Search code examples
mysqlsqlvariablesuser-variables

Guarantees when using user variables to number rows


Using user variables to number rows

I often find answers here on SO suggesting the use of user variables to number some thing or other. Perhaps the clearest example would be a query to select every second row from a given result set. (This question and query is similar to this answer, but it was this answer which actually triggered this question here).

SELECT *
FROM (SELECT *, (@row := @row + 1) AS rownum
      FROM (SELECT @row := 0) AS init, tablename
      ORDER BY tablename.ordercol
     ) sub
WHERE rownum % 2 = 1

This approach does seem to usually work.

Reasons to be careful

On the other hand, the MySQ docs state:

As a general rule, you should never assign a value to a user variable and read the value within the same statement. You might get the results you expect, but this is not guaranteed. The order of evaluation for expressions involving user variables is undefined and may change based on the elements contained within a given statement; in addition, this order is not guaranteed to be the same between releases of the MySQL Server.

Core question

So my question is not how to achieve such an ordering using current servers, but instead whether the suggested solution using user variables is guaranteed to work under all (reasonable) circumstances and for all future versions of MySQL.

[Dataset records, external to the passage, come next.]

(** * vcable / vsock: error classifier, descriptor lifecycle and accept loop

    A shallow embedding of the Go package [vsock] of multiverse-os/vcable.
    Go values are modelled as follows.

    - [uint32] context IDs and ports are [N]; no arithmetic is performed on
      them by the package, so no wrap-around appears.
    - Go's [int] descriptors and [errno] numbers are [Z].
    - A Go [error] interface value is an element of [error]; a possibly nil
      interface is an [option].  The sentinels the package compares against
      by identity ([io.EOF], [os.ErrClosed], ...) are constructors of their
      own, so that [errors.New "EOF"] is not [io.EOF].
    - The kernel and the runtime poller are an oracle [Kernel]; every
      request sent to it is appended to the log of the [World].
    - [*os.File] objects live in a store inside the [World], because two
      calls on the same connection observe each other's effect on them. *)

From Stdlib Require Import ZArith NArith Lia Ascii DecimalString DecimalN.
From stdpp Require Import base option list strings.

Local Open Scope string_scope.
Local Open Scope Z_scope.

(** ** Constants of golang.org/x/sys/unix (linux) *)

Module unix.
Definition EBADF : Z := 9.
Definition EAGAIN : Z := 11.
Definition EINVAL : Z := 22.
Definition ECONNABORTED : Z := 103.
Definition ENOTCONN : Z := 107.
Definition SHUT_RD : Z := 0.
Definition SHUT_WR : Z := 1.
Definition AF_VSOCK : Z := 40.
Definition SOCK_STREAM : Z := 1.
Definition SOCK_CLOEXEC : Z := 524288.
Definition VMADDR_PORT_ANY : N := 4294967295.
Definition IOCTL_VM_SOCKETS_GET_LOCAL_CID : Z := 1977.
(** "TTL = max(minExpiresAt - now, 0); if no entry has an expiry,
    TTL = unbounded" *)
Definition ttl (now : Z) (item : Collection) : number :=
  match minExpiresAt item with
  | Some m => Num.max (Num.sub m (Fin now)) (Fin 0)
  | None => PosInf
  end.

(** "joins name=value pairs with "; " in insertion order of the
    mapping": [inserted] is the sequence of insertions. *)
Definition serializeCollection (inserted : list (string * Entry)) : string :=
  Str.join "; "
    (map (fun e => fst e +:+ "=" +:+ e_value (snd e)) inserted).

Section WithPlatform.
Context `{Platform}.

(** "max-age (if present and numeric) yields now + max-age*1000; else
    expires (if parseable as a date) yields the parsed date; else
    null" *)
Definition expiresAt (now : Z) (options : Obj.object (option string))
    : option number :=
  let numeric :=
    match option_value "max-age" options with
    | Some (String _ _ as v) =>
        match Number v with NaN => None | n => Some n end
    | _ => None
    end in
  let parsed :=
    match option_value "expires" options with
    | Some (String _ _ as v) =>
        match Date_getTime v with NaN => None | n => Some n end
    | _ => None
    end in
  match numeric with
  | Some n => Some (Num.add (Fin now) (Num.mul n (Fin 1000)))
  | None => parsed
  end.

End WithPlatform.

End Spec.

(** ** Vocabulary of the further properties *)

(** ** A cookie header, as it is written

    Every header that holds an ["="] is a name, ["="], a value and then
    attributes, each after a [";"]; an attribute is a name, maybe followed
    by ["="] and a value, maybe followed by ["="] and more text. *)

Module Header.

Record attribute : Type := {
  a_name : string;
  a_value : option string;
  a_more : option string
}.

Definition text (a : attribute) : string :=
  match a_value a with
  | None => a_name a
  | Some v =>
      match a_more a with
      | None => a_name a +:+ "=" +:+ v
      | Some m => a_name a +:+ "=" +:+ v +:+ "=" +:+ m
      end
  end.

(** The name holds neither ["="] nor [";"], the value neither, the further
    text no [";"], and there is no further text without a value. *)
Definition well_formed (a : attribute) : bool :=
  negb (includes "=" (a_name a)) && negb (includes ";" (a_name a))
  && match a_value a with
     | None => match a_more a with None => true | Some _ => false end
     | Some v =>
         negb (includes "=" v) && negb (includes ";" v)
         && match a_more a with
            | None => true
            | Some m => negb (includes ";" m)
            end
     end.

Fixpoint tail (attrs : list attribute) : string :=
  match attrs with
  | [] => EmptyString
  | a :: rest => ";" +:+ text a +:+ tail rest
  end.

(** The header [name=value;attribute;...;attribute]. *)
Definition render (n v : string) (attrs : list attribute) : string :=
  n +:+ "=" +:+ v +:+ tail attrs.

(** The name of an attribute without the white space around it, in lower
    case. *)
Definition normal_name (a : attribute) : string :=
  Str.toLowerCase (Str.trim (a_name a)).

(** The last attribute that goes by the name [k]. *)
Fixpoint last_named (k : string) (attrs : list attribute)
    : option attribute :=
  match attrs with
  | [] => None
  | a :: rest =>
      match last_named k rest with
      | Some b => Some b
      | None => if String.eqb (normal_name a) k then Some a else None
      end
  end.

(** The value the header gives to [k]: that of the last attribute named
    [k], if there is one and it has a value. *)
Definition given (k : string) (attrs : list attribute) : option string :=
  match last_named k attrs with
  | Some a => a_value a
  | None => None
  end.

(** The attribute a text without [";"] writes. *)
Definition of_text (seg : string) : attribute :=
  match Str.split "=" seg with
  | [] => {| a_name := seg; a_value := None; a_more := None |}
  | [n] => {| a_name := n; a_value := None; a_more := None |}
  | [n; v] => {| a_name := n; a_value := Some v; a_more := None |}
  | n :: v :: more =>
      {| a_name := n; a_value := Some v;
         a_more := Some (Str.join "=" more) |}
  end.

Section WithPlatform.
Context `{Platform}.

(** The expiry the attributes of a header give at time [now]: from the
    last [max-age] when it has a non-empty value, whether that value is a
    number or not; else from the last [expires] when it has a non-empty
    value, whether that value is a date or not; else none. *)
Definition expiresAt (now : Z) (attrs : list attribute) : option number :=
  match given "max-age" attrs with
  | Some (String _ _ as x) =>
      Some (Num.add (Fin now) (Num.mul (Number x) (Fin 1000)))
  | _ =>
      match given "expires" attrs with
      | Some (String _ _ as x) => Some (Date_getTime x)
      | _ => None
      end
  end.

End WithPlatform.

End Header.

(** The credentials without the secret, and with a provider that asks the
    TOTP generator in place of the secret. *)
Definition without_secret (c : LoginCredentials) : LoginCredentials :=
  {| username := username c; password := password c;
     twoFactorSecret := None; twoFactorCode := twoFactorCode c |}.

Definition with_generator (c : LoginCredentials) (secret : string)
    : LoginCredentials :=
  {| username := username c; password := password c;
     twoFactorSecret := None;
     twoFactorCode := Some (perform (TOTPGenerate secret)) |}.

(** The outside at the moment [getCookies] reads the cache, and what the
    cache answers then for the origin of [url]. *)
Definition at_read {S : Type} (h : Handler S) (s : S) : S :=
  snd (fst (run h ensureReady s)).

Definition stored `{Platform} {S : Type} (h : Handler S) (url : string)
    (s : S) : option Collection :=
  fst (h _ (CacheGet (URL_origin url) "cookies") (at_read h s)).

(** A reference world whose service answers the login call with [first],
    a later identity call with [Reference.a_user] and every verification
    call with [verdict]. *)
Definition world_answering (first : FetchResult) (verdict : VerifyResult)
    : Reference.World :=
  {| Reference.w_ready := false;
     Reference.w_store := ∅;
     Reference.w_identity := fun o =>
       match o_authorization o with
       | Some _ => first
       | None => Reference.a_user
       end;
     Reference.w_verify := fun _ => verdict;
     Reference.w_totp := fun secret => secret |}.

Definition unauthorized : FetchResult :=
  {| data := None;
     error := Some {| message := "Invalid Username/Email or Password";
                      status_code := 401 |};
     request := Reference.a_request;
     response := {| res_url := Reference.url; res_getSetCookie := [];
                    res_status := 401 |} |}.

(** * Theorems *)

(** ** Running programs *)

Lemma run_bind {S A B : Type} (h : Handler S) (p : Prog A) (f : A -> Prog B)
    (s : S) :
  run h (bind p f) s =
    match run h p s with
    | (Ok a, s1, t1) =>
        let '(r, s2, t2) := run h (f a) s1 in (r, s2, t1 ++ t2)
    | (Raise e, s1, t1) => (Raise e, s1, t1)
    end.
Proof.
  revert s. induction p as [a | e | X e k IH]; intros s; simpl.
  - destruct (run h (f a) s) as [[r s2] t2]. reflexivity.
  - reflexivity.
  - destruct (h X e s) as [x s1]. rewrite IH.
    destruct (run h (k x) s1) as [[[a | e'] s2] t1]; [| reflexivity].
    destruct (run h (f a) s2) as [[r s3] t2]. reflexivity.
Qed.

Lemma run_perform {S X : Type} (h : Handler S) (e : Eff X) (s : S) :
  run h (perform e) s = (Ok (fst (h X e s)), snd (h X e s), [MkCall e]).
Proof.
  unfold perform. simpl. destruct (h X e s) as [x s1]. reflexivity.
Qed.

Lemma existsb_find {A : Type} (p : A -> bool) (l : list A) :
  match find p l with Some x => p x | None => false end = existsb p l.
Proof.
  induction l as [| a l IH]; simpl; [reflexivity |].
  destruct (p a) eqn:E; simpl; [exact E | exact IH].
Qed.


Section LoginTheorems.
Context `{Platform}.

Lemma conclude_existsb (factors : list (option VerifyResult))
    (request : Request) (response : Response) :
  conclude factors request response =
    if existsb data_verified factors
    then perform (GetCurrentUser {| o_credentials := None;
                                    o_authorization := None |})
    else Ret {| data := None;
                error := Some (if existsb status_is_429 factors
                               then tooManyAttempts else invalidCode);
                request := request; response := response |}.
Proof.
  unfold conclude. rewrite !existsb_find.
  destruct (existsb data_verified factors); reflexivity.
Qed.


(** C4, as amended.  A request with [credentials: "omit"] goes through the
    cookie interceptor without a single call to the cache: the jar is not
    read, the outside is left as it was, and whatever the jar holds the
    request comes out the same.  The stage is not skipped: it sets the
    [cookie] header to the empty string, in place of any [cookie] header
    the request came with. *)
Theorem cookieInjection_omit {S : Type} (h : Handler S) (s : S) (now : Z)
    (request : Request) :
  req_credentials request = omit ->
  run h (cookieInjection now request) s =
    (Ok {| req_credentials := omit;
           req_url := req_url request;
           req_headers :=
             <["cookie" := EmptyString]> (req_headers request) |},
     s, []).
Proof.
  intros Homit. unfold cookieInjection, getCookies.
  rewrite Homit. reflexivity.
Qed.

(** C6. When the first identity call answers that a second factor is
    needed and the caller gave neither [twoFactorSecret] nor
    [twoFactorCode], [login] returns the error ("Missing two-factor
    authentication, incomplete login flow", 400); the identity call is the
    only call it makes, so no verification call is made. *)
Theorem login_missing_two_factor {S : Type} (h : Handler S) (s s1 : S)
    (c : LoginCredentials) (r : FetchResult) (methods : list string) :
  twoFactorSecret c = None ->
  twoFactorCode c = None ->
  h _ (GetCurrentUser (loginOptions c)) s = (r, s1) ->
  error r = None ->
  data r = Some (TwoFactorRequired methods) ->
  run h (login c) s =
    (Ok (failure missingTwoFactor r), s1,
     [MkCall (GetCurrentUser (loginOptions c))])
  /\ List.filter is_verify (snd (run h (login c) s)) = [].
Proof.
  intros Hsecret Hcode Hcall Herror Hdata.
  assert (Hrun : run h (login c) s =
            (Ok (failure missingTwoFactor r), s1,
             [MkCall (GetCurrentUser (loginOptions c))])).
  { unfold login, perform. simpl. rewrite Hcall.
    rewrite Herror, Hdata. unfold resolveCode.
    rewrite Hsecret, Hcode. reflexivity. }
  split; [exact Hrun |]. rewrite Hrun. reflexivity.
Qed.
Lemma updateExif_keeps_rest_witness :
  wellFormedExif exifOffsetEntry false 1 1 0 0
  ∧ ∃ out,
      updateExif 2 (exifOf exifOffsetEntry) (replicate 54 0 ++ [7; 7; 7]) = Ret (NO_ERROR, out)
      ∧ drop (length exifOffsetEntry + 12) out
        = drop (length exifOffsetEntry + 12) (replicate 54 0 ++ [7; 7; 7]).
Proof.
  split; [exact exifOffsetEntry_wellFormed|].
  apply (updateExif_keeps_rest 0 exifOffsetEntry _ false 1 1 0 0).
  - exact exifOffsetEntry_wellFormed.
  - vm_compute. discriminate.
  - vm_compute. reflexivity.
Defined.

Lemma updateExif_null_as_empty_witness :
  updateExif 1 None (replicate 30 9) = Ret (NO_ERROR, pseudoExif ++ [9; 9])
  ∧ updateExif 2 (exifOf exifEmptyDirectory) (replicate 30 9)
    = Ret (NO_ERROR, pseudoExif ++ [9; 9]).
Proof.
  apply (updateExif_null_as_empty 1 (replicate 30 9)). vm_compute. discriminate.
Defined.

(** * Properties of the XMP decoder *)

Lemma nameSpace_value : string_of_cstr nameSpaceLiteral = adobeNamespace.
Proof. reflexivity. Qed.

Lemma nameSpace_size : length (string_of_cstr nameSpaceLiteral) = 28%nat.
Proof. reflexivity. Qed.

Lemma nat_of_ascii_diff (c1 c2 : ascii) :
  c1 ≠ c2 → Z.of_nat (nat_of_ascii c1) - Z.of_nat (nat_of_ascii c2) ≠ 0.
Proof.
  intros Hne Heq. apply Hne.
  rewrite <- (ascii_nat_embedding c1), <- (ascii_nat_embedding c2).
  f_equal. lia.
Qed.

(** Against a string free of NUL, [strncmp] over its whole length is an
    equality test of that many leading characters. *)
Lemma strncmp_prefix (s2 rest s1 : list ascii) :
  Forall (λ c, c ≠ NUL) s2 →
  strncmp s1 (s2 ++ rest) (length s2) = 0 ↔ take (length s2) s1 = s2.
Proof.
  intros Hnz. revert s1. induction Hnz as [|c s2 Hc _ IH]; intros s1.
  - simpl. rewrite take_0. tauto.
  - destruct s1 as [|c1 s1]; simpl.
    + destruct (decide (NUL ≠ c)) as [Hd|Hd].
      * split; [intros E; exfalso; revert E; by apply nat_of_ascii_diff | discriminate].
      * exfalso. apply Hd. congruence.
    + destruct (decide (c1 ≠ c)) as [Hd|Hd].
      * split; [intros E; exfalso; revert E; by apply nat_of_ascii_diff | congruence].
      * assert (c1 = c) as -> by (destruct (decide (c1 = c)); tauto).
        destruct (decide (c = NUL)); [done|].
        rewrite IH. split; congruence.
Qed.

By “guarantees” I mean authoritative sources like the MySQL documentation or some standard MySQL claims conformance with. Lacking such authoritative answers, other sources like often-used tutorials or parts of to the MySQL source code might be quoted instead. By “works” I mean the fact that the assignments will be executed sequentially, once per row of the result, and in the order induced by the ORDER BY line.

Example of a breaking query

To give you an example how easily things fail:

SELECT *
FROM (SELECT *, (@row := @row + 1) AS rownum
      FROM (SELECT @row := 0) AS init, tablename
      HAVING rownum > 0
      ORDER BY tablename.ordercol
     ) sub
WHERE rownum % 2 = 1

will produce an empty result on the MySQL 5.5.27 currently installed on SQL Fiddle. The reason appears to be that the HAVING condition causes the rownum expression to get evaluated twice, so the final result will only have even numbers. I have an idea of what's going on behind the scenes, and I'm not claiming that the query with the HAVING makes much sense. I just want to demonstrate that there is a fine line between code which works and code which looks very similar but breaks.


Solution

  • You misread the statement. It relates to the order of expressions in the SELECT list, when using multiple variables.
    As presented, the ORDER BY on this single-variable statement has a guaranteed order up to the current version of MySQL and nothing in that text suggests it will change.

    But guarantee the future? Who knows.


    Regarding the breaking query, you've again misunderstood how MySQL works. Let's break down your query. Take note of this statement in the manual

    In a SELECT statement, each select expression is evaluated only when sent to the client. This means that in a HAVING, GROUP BY, or ORDER BY clause, referring to a variable that is assigned a value in the select expression list does not work as expected

    The order of processing of queries is roughly

    FROM / JOIN
    WHERE / ON
    GROUP BY / ROLLUP
    HAVING
    UNION
    SELECT
    ORDER BY
    @variable resolution
    

    Your "broken" query attempts to use the variable WITHIN the same level, which is just about as sinful as using a WHERE/HAVING clause against a column alias. That's why you'll never see MySQL variable-based row_numbering solutions using the variable on the same query-level, it is always in a subquery. The outer query can be considered the client of the inner query at which stage the variable/placeholder-expression has been rendered. By your argument, you can just as easily break it using a WHERE clause involving the @row directly (yes it will run!).